Wilde was brilliant in verbal expression. In the art of conversation he was peerless. He was so gifted in the art of conversation that he was widely known as the most popular conversationalist of his time. His success as a conversationalist and his brilliance as a master in verbal expression found their reflection in The importance of Being Earnest.

Oscar Wilde is extremely critical and sharply satirical of the upper middle class norms and values. Some of the follies, foibles, faults and flaws in the behavior of this class are exposed in their naked form. Dialogues in the plays of Oscar Wilde are full of witty and insightful remarks. Paradox is the technique Wilde repeatedly adopts to accomplish his satirical purpose. The language in his plays is flowery, polished with a false touch of artificiality. His style is artificially attractive. His flowery style sounds as if it is in depth. But beneath its charming impression runs a sort of emptiness. His insightful, witty and flowery style still gives every impression of depth. But in point of fact, it sounds artificially flowery and delightfully superficial.

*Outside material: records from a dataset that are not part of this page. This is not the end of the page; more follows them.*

Lemma query_key_identifies_witness :
  let f c o := listUsersApiV1AdminUsersGetQueryKey (W := nat) c o in
  let g c o := listUsersApiV1AdminUsersGetInfiniteQueryKey (W := nat) c o in
  let first := list_options [("limit"%js, VInt 10); ("search"%js, VUndefined); ("role"%js, VStr "admin")] in
  let again := list_options [("role"%js, VStr "admin"); ("limit"%js, VInt 10)] in
  let next := list_options [("role"%js, VStr "admin"); ("limit"%js, VInt 20)] in
  let c := no_request_options in
  (sorted_hash (key_value (f c first)) = sorted_hash (key_value (f c again)) ↔ 18 = 18 ∧ same_call c first c again)
  ∧ (sorted_hash (key_value (f c first)) = sorted_hash (key_value (f c next)) ↔ 18 = 18 ∧ same_call c first c next)
  ∧ (sorted_hash (key_value (f c first)) = sorted_hash (key_value (g c first)) ↔ 18 = 19 ∧ same_call c first c first)
  ∧ sorted_hash (key_value (f c first)) = sorted_hash (key_value (f c again))
  ∧ sorted_hash (key_value (f c first)) ≠ sorted_hash (key_value (f c next))
  ∧ sorted_hash (key_value (f c first)) ≠ sorted_hash (key_value (g c first)).
Proof.
  intros f g first again next c.
  assert (keyed c first ∧ keyed c again ∧ keyed c next) as (K1 & K2 & K3).
  { assert (∀ s : jstr, bool_decide (Forall (λ c, c < 65536)%N s) = true → wf_text s) as Hs
      by (intros s H; by apply bool_decide_eq_true in H).
    split; [|split]; apply list_options_keyed; try done; apply key_obj;
      try (apply (bool_decide_unpack _); by vm_compute);
      repeat (apply Forall_cons_2); try apply Forall_nil_2;
      (split; [apply Hs; by vm_compute|split; [done|]]); try (by left); right;
      (apply key_str, Hs; by vm_compute) || apply key_num. }
  split; [|split; [|split; [|split; [|split]]]].
  - by apply (query_key_identifies sorted_hash 18 18 f f c c first again sorted_hash_same).
  - by apply (query_key_identifies sorted_hash 18 18 f f c c first next sorted_hash_same).
  - by apply (query_key_identifies sorted_hash 18 19 f g c c first first sorted_hash_same).
  - by vm_compute.
  - by vm_compute.
  - by vm_compute.
Defined.

Lemma query_is_call_witness :
  attempt_request (counting_fetch (json_response 200 "{}")) (λ _, None) (λ _, true) no_request_fn no_response_fn
    example_client
    (passed getUserApiV1AdminUsersUserIdGet
       (query_options user_options (getUserApiV1AdminUsersUserIdGetQueryKey (config example_client) user_options)))
    (mkVars 0 None None)
  = attempt_request (counting_fetch (json_response 200 "{}")) (λ _, None) (λ _, true) no_request_fn no_response_fn
      example_client (passed getUserApiV1AdminUsersUserIdGet (spread user_options throwing)) (mkVars 0 None None).
Proof. apply query_is_call; [done|by intros b [= <-]]. Defined.

Lemma queries_answer_ok_witness :
  let fetch := counting_fetch (json_response 500 "{}") in
  let k := getUserApiV1AdminUsersUserIdGetQueryKey (config example_client) user_options in
  settles_as fetch (λ _, None) (λ _, true) no_request_fn no_response_fn no_error_fn getUserApiV1AdminUsersUserIdGet
    example_client (query_options user_options k) 0
    (queryFn fetch (λ _, None) (λ _, true) no_request_fn no_response_fn no_error_fn getUserApiV1AdminUsersUserIdGet
       example_client user_options k 0)
  ∧ settles_as fetch (λ _, None) (λ _, true) no_request_fn no_response_fn no_error_fn getUserApiV1AdminUsersUserIdGet
    example_client (mutation_options user_options user_options) 0
    (mutationFn fetch (λ _, None) (λ _, true) no_request_fn no_response_fn no_error_fn getUserApiV1AdminUsersUserIdGet
       example_client user_options user_options 0).
Proof. intros fetch k. by apply queries_answer_ok. Defined.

Before the theatrical success Wilde produced several essays, many of these anonymously. “Anybody can write a three-volume novel. It merely requires a complete ignorance of both life and literature," he once stated. His two major literary-theoretical works were the dialogues The Decay of Lying (1889) and The Critic as Artist (1890). In the latter Wilde lets his character state, that criticism is the superior part of creation, and that the critic must not be fair, rational, and sincere, but possessed of "a temperament exquisitely susceptible to beauty". In a more traditional essay The Soul of a Man under Socialism (1891) Wilde takes an optimistic view of the road to socialist future. He rejects the Christian ideal of self-sacrifice in favor of joy. "The only way to get rid of a temptation is to yield to it."

Wilde was first in Wandsworth prison, London, and then Reading Jail. When he was at last allowed pen and paper after more than 19 months of deprivation, Wilde had become inclined to take opposite views on the potential of humankind toward perfection. During this time he wrote De Profundis (1905), a dramatic monologue and autobiography, which was addressed to Alfred Douglas.

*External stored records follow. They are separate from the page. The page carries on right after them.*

(* ===== verification/Startup.v ===== *)
(** * Start-up of the application

    Models [hooks.client.ts]: the logging that [init] configures, the listeners it adds, and the
    interceptors it installs on the client; and what the handlers of unexpected errors log.  The
    exporters that LogTape and OpenTelemetry are given are theirs. *)

From S2P Require Import Prelude JsString JsValue Headers Interceptors Client Zod ApiErrors ApiErrorsSpec.

(** ** Logging *)

Record logger := mkLogger { category : list jstr; lowestLevel : option jstr; sinks : list jstr }.

(** The [loggers] of [configure]. *)
Definition loggers : list logger :=
  [mkLogger ["integr8scode"%js] None ["otel"%js];
   mkLogger ["logtape"; "meta"]%js (Some "warning"%js) ["otel"%js]].

(** A call of [log.error]: the template and what fills it. *)
Record log_line := mkLine { template : jstr; properties : list (jstr * jsval) }.

(** The listener of [error] events. *)
Definition on_error (error : jsval) : list log_line :=
  if truthy error then [mkLine "Uncaught error: {error}" [("error"%js, error)]] else [].

(** The listener of [unhandledrejection] events. *)
Definition on_unhandledrejection (reason : jsval) : list log_line :=
  [mkLine "Unhandled rejection: {reason}" [("reason"%js, reason)]].

Definition handleError (kind path : jstr) (error : jsval) : list log_line :=
  [mkLine "Unexpected {kind} error on {path}: {error}" [("kind"%js, VStr kind); ("path"%js, VStr path); ("error"%js, error)]].

(** ** [init] *)

Inductive boot_step := Configured | Listens (event : jstr) | Installed.

Section init.
Context {W : Type}.

(** [configured] is how LogTape's [configure] settles; the client is the one the module made. *)
Definition init (configured : outcome jsval unit) (signed_in : bool) (c : client_state W)
  : list boot_step * outcome jsval (client_state W * error_handler) :=
  match configured with
  | Throw e => ([], Throw e)
  | Return tt =>
      match initializeApiInterceptors signed_in c with
      | Return r => ([Configured; Listens "error"; Listens "unhandledrejection"; Installed], Return r)
      | Throw e => ([Configured; Listens "error"; Listens "unhandledrejection"], Throw e)
      end
  end.

(** Once logging is configured, the application is ready: it has its interceptors, failed queries are
    told to the user, and what goes wrong unseen is logged; it fails before any of it otherwise. *)
Theorem init_installs signed_in configured :
  init configured signed_in (app_client W)
  = match configured with
    | Return _ => ([Configured; Listens "error"; Listens "unhandledrejection"; Installed],
                   Return (ready_client W, showApiError signed_in))
    | Throw e => ([], Throw e)
    end.
Proof. unfold init. destruct configured as [[]|e]; [|done]. by rewrite ready_client_initialized. Qed.
End init.

(** The browser's own reports, which carry no error, are not logged; every rejection is. *)
Theorem own_reports_unlogged error : on_error error = [] ↔ truthy error = false.
Proof. unfold on_error. by destruct (truthy error). Qed.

After his release in 1897 Wilde lived under the name Sebastian Melmoth in Berneval, near Dieppe, then in Paris. He wrote The Ballad of Reading Jail, revealing his concern for inhumane prison conditions. It is said, that on his death bed Wilde became a Roman Catholic. He died of cerebral meningitis on November 30, 1900, penniless, in a cheap Paris hotel at the age of 46.

Oscar Wilde Study Center

The Importance of Being Earnest

The Decay of Lying (Theory)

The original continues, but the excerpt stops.